せっかく勇気を出して告白してくれた冬峰さんを、僕のプライドのせいで待たせることになるのだから。
冬峰さんはしばらく無言のまま、僕を見つめていた。
やがて、ふっと息を吐き出し、柔らかく、そして最高に美しい笑みを浮かべた。
「……灰原くんは、本当に臆病で、プライドが高くて……どうしようもなく真面目ね」
「……ごめん」
「謝らないで。あなたが私との未来をそこまで真剣に考えてくれているってわかって、すごく嬉しい。あなたのそういう不器用なところも、ひっくるめて全部大好きなんだから」
冬峰さんは僕の手を握り返し、再び僕の膝の上に体重を預けてきた。
「待ってあげるわ。
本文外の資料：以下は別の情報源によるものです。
(* ===== verification/Command.v ===== *)
(** The commands [gcp cp] ([src/cp.go], and the remote half of [src/glob.go]) and [gcp ls]
    ([src/ls.go]): from the arguments to the transfers.

    A command starts on the network and on the user's machine ([cmd]).  [newClient] gives it
    a client; the pool that [newClient] starts is the interface [Pool]: the network of
    messages its connections make, until [Close] ends it.  The lines that [ls] and a dry run of
    [cp] print are in the state. *)
From S2P Require Import Prelude Message GoStd GoPath GoHash OS Chunk Auth Hoare Server Client ClientAuth Prog Pool Resume Transfer Nondet Address Listing Tree.
From stdpp Require Import pretty.
From Stdlib Require Import Ascii.

(** ** [copySingle] *)

Section CopySingle.
  Context `{Transport, !Ctx, Gzip, SecretBox, Rand, Json, TempDir, OS, ClientEnv, SshConfig}.

#[local] Notation N := (nd xfer).

(** A step on the user's machine. *)
Definition on_machine {A} (f : world → world * A) : N A := step_nd (λ x,
  let '(w, a) := f (x_w x) in (set_xw w x, a)).

Definition isRemoteDir (path : string) : prog xfer (result bool) :=
  res ← on_cc (Stat path);
  match res with
  | Err err => mret (Err err)
  | Ok (MStatRes statRes, _) =>
    if StatRes.Success statRes then mret (Ok (StatRes.IsDir statRes))
    else mret (Err (Errorf "stat failed for %s: %s" [inl path; inl (StatRes.Error statRes)]))
  | Ok _ => mret (Err bad_assertion)
  end.

(** A target that is empty or ends in a slash names a directory. *)
Definition under_dir (target base : string) : string :=
  if bool_decide (target = "") || HasSuffix target "/" then target +:+ base else target.

Definition ErrOneLocal : error := Errorf "one path must be local, the other remote" [].
Definition ErrNotRecursive : error := Errorf "source is a directory; use -r to copy directories" [].

(** The port given to [parseRemoteAddr] where only the path is used. *)
Definition any_port : string := "5031".

Context (chunkSize maxRetries : Z) (recursive useSha256 : bool) (compressionAlgo : Z).

Definition copy_local_dir (src dst : string) : N (option error) :=
  if negb recursive then mret (Some ErrNotRecursive) else
  if negb (isRemoteAddr dst) then mret (Some (Errorf "downloading directories is not yet supported" [])) else
  addr ← on_machine (parseRemoteAddr dst any_port);
  match addr with
  | Err err => mret (Some err)
  | Ok a => cpDirToHost chunkSize maxRetries useSha256 compressionAlgo src (under_dir (ra_path a) (Base src))
  end.

Definition copy_from_host (src dst : string) : N (option error) :=
  addr ← on_machine (parseRemoteAddr src any_port);
  match addr with
  | Err err => mret (Some err)
  | Ok a =>
    let target := under_dir dst (Base (ra_path a)) in
    isDir ← alone (isRemoteDir (ra_path a));
    match isDir with
    | Ok true =>
      if negb recursive then mret (Some ErrNotRecursive)
      else cpDirFromHost chunkSize maxRetries useSha256 compressionAlgo (ra_path a) target
    | _ => cpOneFileFromHost (ra_path a) target chunkSize maxRetries useSha256 compressionAlgo
    end
  end.

Definition copy_to_host (src dst : string) : N (option error) :=
  addr ← on_machine (parseRemoteAddr dst any_port);
  match addr with
  | Err err => mret (Some err)
  | Ok a => cpOneFileToHost src (under_dir (ra_path a) (Base src)) chunkSize maxRetries useSha256 compressionAlgo
  end.

Definition copySingle (src dst : string) : N (option error) :=
  let srcRemote := isRemoteAddr src in
  let dstRemote := isRemoteAddr dst in
  st ← ask_nd (λ x, os_Stat src (x_w x));
  if negb srcRemote && match st with Ok st => fi_IsDir st | Err _ => false end then copy_local_dir src dst else
  if srcRemote && negb dstRemote then copy_from_host src dst else
  if negb srcRemote && dstRemote then copy_to_host src dst else
  mret (Some ErrOneLocal).

End CopySingle.

(** ** [cpCmd] *)

(** The flags of [gcp cp]. *)
Record cpFlags : Set := {
  fl_chunk : Z;
  fl_batch : Z;
  fl_retry : Z;
  fl_checksum : bool;
  fl_recursive : bool;
  fl_dry_run : bool;
  fl_sha256 : bool;
  fl_compression : string;
  fl_port : Z;
  fl_identity : string;
  fl_encrypt : bool;
}.

(** Their defaults. *)
Definition cpDefaults : cpFlags := {|
  fl_chunk := 32768; fl_batch := 4; fl_retry := 3; fl_checksum := false; fl_recursive := false;
  fl_dry_run := false; fl_sha256 := true; fl_compression := ""; fl_port := 5031; fl_identity := "";
  fl_encrypt := true;
|}.

(** The network of messages that the connections of a client's pool make. *)
Class Pool `{Dialer, Transport} := {
  pool_open : client → dnet → net;
  pool_close : net → dnet;
}.

Section Command.
  Context `{Cbor, Dialer, Transport, !Pool, !Ctx, OS, SSH, !SSHClient, ClientEnv, SshConfig}.
  Context `{Gzip, SecretBox, Rand, Json, TempDir}.

(** The network, the user's machine, and the lines printed so far. *)
Record cmd : Type := {
  m_net : dnet;
  m_w : world;
  m_out : list string;
}.

#[local] Notation C := (nd cmd).

Definition on_home {A} (f : world → world * A) : C A := step_nd (λ m,
  let '(w, a) := f (m_w m) in ({| m_net := m_net m; m_w := w; m_out := m_out m |}, a)).

(** [fmt.Println], line by line. *)
Definition print (lines : list string) : C () := step_nd (λ m,
  ({| m_net := m_net m; m_w := m_w m; m_out := m_out m ++ lines |}, ())).

(** [newClient]. *)
Definition connect (hostPort user identityFile : string) (batch : Z) (useChecksum useEncryption : bool)
    : C (result client) := step_nd (λ m,
  let '(n, w, r) := newClient hostPort user identityFile batch useChecksum useEncryption (m_net m) (m_w m) in
  ({| m_net := n; m_w := w; m_out := m_out m |}, r)).

(** What runs between [newClient] and [cc.Close()]. *)
Definition with_client {A} (cc : client) (body : nd xfer A) : C A := λ m a m', ∃ x',
  body {| x_cc := cc; x_net := pool_open cc (m_net m); x_w := m_w m; x_rs := None |} a x'
  ∧ m' = {| m_net := pool_close (x_net x'); m_w := x_w x'; m_out := m_out m |}.

(** The addresses of the entries that match. *)
Definition matching_entries (user hostAlias parent pattern : string) (entries : list DirEntry.t) : list string :=
  omap (λ entry, match Match pattern (DirEntry.Name entry) with
                 | Ok true => Some (format_addr user hostAlias (GoStd.Join [parent; DirEntry.Name entry]))
                 | _ => None
                 end) entries.

Definition expandRemoteSources (hostPort user hostAlias remotePath : string) (useChecksum : bool)
    : C (result (list string)) :=
  if negb (hasGlob remotePath) then mret (Ok [format_addr user hostAlias remotePath]) else
  let '(parent, pattern) := path_Split remotePath in
  let parent := if bool_decide (parent = "") then "/" else parent in
  cc ← connect hostPort user "" 1 useChecksum true;
  match cc with
  | Err err => mret (Err err)
  | Ok cc =>
    res ← with_client cc (alone (on_cc (ReadDir parent)));
    match res with
    | Err err => mret (Err err)
    | Ok (MReadDirRes dirRes, _) =>
      if negb (ReadDirRes.Success dirRes) then mret (Err (Errorf "readdir failed for %s" [inl parent])) else
      match matching_entries user hostAlias parent pattern (ReadDirRes.Entries dirRes) with
      | [] => mret (Err (Errorf "no files match pattern %q in %s" [inl pattern; inl parent]))
      | result => mret (Ok result)
      end
    | Ok _ => mret (Err bad_assertion)
    end
  end.

(** The two loops that expand the sources; the walks of local directories have fuel. *)
Fixpoint expand_remote (port : string) (useChecksum : bool) (sources : list string) (expanded : list string)
    : C (result (list string)) :=
  match sources with
  | [] => mret (Ok expanded)
  | s :: sources =>
    addr ← on_home (parseRemoteAddr s port);
    match addr with
    | Err pErr => mret (Err pErr)
    | Ok a =>
      matches ← expandRemoteSources (ra_hostPort a) (ra_userName a) (ra_hostAlias a) (ra_path a) useChecksum;
      match matches with
      | Err gErr => mret (Err gErr)
      | Ok matches => expand_remote port useChecksum sources (expanded ++ matches)
      end
    end
  end.

Fixpoint expand_local (recursive : bool) (sources : list string) (expanded : list string) : C (result (list string)) :=
  match sources with
  | [] => mret (Ok expanded)
  | s :: sources =>
    matches ← (λ m r m', m' = m ∧ ∃ fuel, expandLocalSource (m_w m) fuel s recursive = Some r);
    match matches with
    | Err gErr => mret (Err gErr)
    | Ok matches => expand_local recursive sources (expanded ++ matches)
    end
  end.

(** The target of one source: with several sources, under the destination. *)
Definition copy_target (multiple srcRemote : bool) (port src dst : string) (w : world) : world * string :=
  if negb multiple then (w, dst) else
  if srcRemote then
    let '(w, addr) := parseRemoteAddr src port w in
    let rPath := ra_identityFile (addr_or_empty addr) in   (* the fourth result *)
    (w, GoStd.Join [dst; Base rPath])
  else (w, GoStd.Join [dst; Base src]).

(** The loop over the sources. *)
Fixpoint copy_all (fl : cpFlags) (multiple srcRemote : bool) (port dst : string) (expanded : list string)
    : nd xfer (option error) :=
  match expanded with
  | [] => mret None
  | src :: expanded =>
    target ← on_machine (copy_target multiple srcRemote port src dst);
    err ← copySingle (fl_chunk fl) (fl_retry fl) (fl_recursive fl) (fl_sha256 fl)
            (parseCompressionFlag (fl_compression fl)) src target;
    match err with
    | Some err => mret (Some err)
    | None => copy_all fl multiple srcRemote port dst expanded
    end
  end.

(** The [Action] of [cpCmd] once the sources are expanded. *)
Definition cp_run (fl : cpFlags) (multiple srcRemote : bool) (port first dst : string) (expanded : list string)
    : C (option error) :=
  addr ← on_home (parseRemoteAddr (if srcRemote then first else dst) port);
  let a := addr_or_empty addr in
  let identityFile := if bool_decide (fl_identity fl = "") then ra_identityFile a else fl_identity fl in
  cc ← connect (ra_hostPort a) (ra_userName a) identityFile (fl_batch fl) (fl_checksum fl) (fl_encrypt fl);
  match cc with
  | Err err => mret (Some (Wrapf "connect to %s: %w" [inl (ra_hostPort a)] err))
  | Ok cc => with_client cc (copy_all fl multiple srcRemote port dst expanded)
  end.

(** The plan a dry run prints. *)
Definition dry_run_line (srcRemote : bool) (dst src : string) : string :=
  "dry-run: " ++ (if srcRemote then "download " else "upload ") ++ src ++ " to " ++ dst.

Definition cpCmd (fl : cpFlags) (args : list string) : C (option error) :=
  match args with
  | first :: _ :: _ =>
    let sources := removelast args in
    let dst := List.last args "" in
    let srcRemote := isRemoteAddr first in
    let multiple := bool_decide (1 < length sources)%nat in
    let port := pretty (fl_port fl) in
    if negb (forallb (λ s, Bool.eqb (isRemoteAddr s) srcRemote) sources) then
      mret (Some (Errorf "cannot mix local and remote sources" [])) else
    if Bool.eqb srcRemote (isRemoteAddr dst) then mret (Some ErrOneLocal) else
    expanded ← (if srcRemote then expand_remote port (fl_checksum fl) sources []
                else expand_local (fl_recursive fl) sources []);
    match expanded with
    | Err err => mret (Some err)
    | Ok [] => mret (Some (Errorf "no files matched" []))
    | Ok expanded =>
      if fl_dry_run fl then print (dry_run_line srcRemote dst <$> expanded);; mret None
      else cp_run fl multiple srcRemote port first dst expanded
    end
  | _ => mret (Some (Errorf "usage: gcp cp <source>... <destination>" []))
  end.

(** ** [lsCmd] *)

Context `{Humanize, LocalZone}.

(** Between [newClient] and [cc.Close()]: the entries to print. *)
Definition ls_entries (path : string) : prog xfer (result (list DirEntry.t)) :=
  res ← on_cc (Stat path);
  match res with
  | Err err => mret (Err err)
  | Ok (MStatRes statRes, _) =>
    if negb (StatRes.Success statRes) then
      mret (Err (Errorf "stat failed for %s: %s" [inl path; inl (StatRes.Error statRes)]))
    else if StatRes.IsDir statRes then
      res ← on_cc (ReadDir path);
      match res with
      | Err err => mret (Err err)
      | Ok (MReadDirRes dirRes, _) =>
        if negb (ReadDirRes.Success dirRes) then
          mret (Err (Errorf "readdir failed for %s: %s" [inl path; inl (ReadDirRes.Error dirRes)]))
        else mret (Ok (sort_entries (ReadDirRes.Entries dirRes)))
      | Ok _ => mret (Err bad_assertion)
      end
    else mret (Ok [{| DirEntry.Name := path; DirEntry.IsDir := false; DirEntry.Mode := StatRes.Mode statRes;
                      DirEntry.Size := StatRes.Size statRes; DirEntry.ModTime := 0 |}])
  | Ok _ => mret (Err bad_assertion)
  end.

Definition lsCmd (long human : bool) (port : Z) (args : list string) : C (option error) :=
  match args with
  | [] => mret (Some (Errorf "usage: gcp ls [--long] <remote_path>" []))
  | first :: _ =>
    addr ← on_home (parseRemoteAddr first (pretty port));
    match addr with
    | Err err => mret (Some err)
    | Ok a =>
      cc ← connect (ra_hostPort a) (ra_userName a) (ra_identityFile a) 1 false false;
      match cc with
      | Err err => mret (Some err)
      | Ok cc =>
        entries ← with_client cc (alone (ls_entries (ra_path a)));
        match entries with
        | Err err => mret (Some err)
        | Ok entries => print ((λ e, printEntry e long human) <$> entries);; mret None
        end
      end
    end
  end.

End Command.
あなたが、私の隣に立つ。その自信が出来るまで。……でも、一つだけ《《条件》》があるの」
「条件?」
「ええ。返事を聞かせてくれるその時は……」
「その時は?」
「灰原くんから私にキスしてちょうだいね……私、それまで待ってるから」
冬峰さんは自分の唇を指さしながらそう言った。
その言葉の破壊力に、僕は顔から火が出そうになりながら、深く頷いた。
「ああ。……約束するよ」
「ふふっ。言質は取ったからね。……でも、それまでの間、少しだけ前借りのキスをもらってもいいわよね?」
冬峰さんは満足そうに微笑むと、僕の首に再び両腕を回し、顔を近づけてきた。
潤んだ瞳がゆっくりと閉じられ、長い睫毛が微かに震える。
冬峰さんの顔が近づき、距離がゼロになる、その直前。
僕は咄嗟に、自分の人差し指を自分の唇にそっと当てた後、その指を、迫りくる柔らかい唇にスッと押し当てたのだ。
「……んっ?」
予想外の感触に、冬峰さんがパチリと目を開ける。
僕の指越しに、冬峰さんの唇の熱と柔らかさが伝わってくる。
「……それはまだ早いよ」
僕が少しだけ意地悪く微笑んで告げると、冬峰さんは状況を理解し、一瞬で顔を茹でダコのように真っ赤に染めた。
「っ……‼ い、いじわる……‼」
冬峰さんは顔を赤く染めながらも、負けじと僕のジャージの袖をきゅっと掴んだ。
「自分で待つって言ったんだから、そこにするちゃんとしたキスは、もうちょっとだけ待っててほしい」
「……だったら! 唇がダメなら、これくらいはいいでしょ‼」
そう言うと、冬峰さんは僕の肩に手を置き、少しだけ背伸びをするようにして、僕の右頬にちゅっ、と微かな水音を立てて自分の唇を押し当てたのだ。
「えっ……⁉」
予想外の反撃に僕が目を開けると、そこには限界まで赤面して涙目になりながらも、少しだけ誇らしげな冬峰さんの顔があった。
「……私の告白の頑張り、許してよね」
これくらいは、今日の頑張りに免じて許してあげようか。
「……ほら、おいで?」
「もう……バカっ、灰原くんのバカっ‼」
冬峰さんはぽかぽかと握りしめた拳を僕の胸に何回も押し当てる。
「痛い……いたい」
「バカっ……バカっ……好き……大好き」
「好き……好きだよ。冬峰さん」
僕たちは、この部屋の中で、これ以上ないほど甘く、そして深く溶け合っていた。